### Data extracts
(* ===== verification/Mmu.v ===== *)
(** * Paging (kernel/mmu.c)

    The free list of physical frames, the page directories and page tables,
    and the operations that map, copy and release pages.  The kernel runs with
    the first 256 MB identity mapped (see [EarlyMm]), so the pointers it
    follows here are physical addresses; the first page is not mapped, so a
    null dereference faults. *)

From S2P Require Import Prelude Memory Cstring.

Local Open Scope st_scope.

(** kernel/mmu.h, kernel/consts.h *)
Definition MEMORY_START : Z := 0x04000000.
Definition MEMORY_END : Z := 0x10000000.
Definition PAGE_TABLE_RO : Z := 1.
Definition PAGE_TABLE_RW : Z := 3.
Definition PAGE_TABLE_USER_RO : Z := 5.
Definition PAGE_TABLE_USER_RW : Z := 7.
Definition ONE_GIGABYTE : Z := 0x40000000.
Definition TWO_GIGABYTES : Z := 0x80000000.
Definition THREE_GIGABYTES : Z := 0xC0000000.
Definition sizeof_int : Z := 4.

(** [address & 0xFFFFF000] *)
Definition page_base (a : Z) : Z := Z.land a 0xFFFFF000.
Definition pd_index (va : Z) : Z := Z.shiftr va 22.
Definition pt_index (va : Z) : Z := Z.land (Z.shiftr va 12) 0x3FF.

Record mmu := mk_mmu {
  memory : mem;
  PHYSICAL_MEMORY_HEAD : Z;
  next_virtual_address : Z;
  cr3 : Z
}.

Definition set_memory (m : mem) (s : mmu) : mmu :=
  mk_mmu m (PHYSICAL_MEMORY_HEAD s) (next_virtual_address s) (cr3 s).
Definition set_head (h : Z) (s : mmu) : mmu :=
  mk_mmu (memory s) h (next_virtual_address s) (cr3 s).
Definition set_next_virtual (a : Z) (s : mmu) : mmu :=
  mk_mmu (memory s) (PHYSICAL_MEMORY_HEAD s) a (cr3 s).
Definition set_cr3 (a : Z) (s : mmu) : mmu :=
  mk_mmu (memory s) (PHYSICAL_MEMORY_HEAD s) (next_virtual_address s) a.

Abbreviation MMU := (ST mmu).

### Your assignment
Go through the entries above and report each line with the string "first" in it.

### Output for this exercise
    the first 256 MB identity mapped (see [EarlyMm]), so the pointers it
    follows here are physical addresses; the first page is not mapped, so a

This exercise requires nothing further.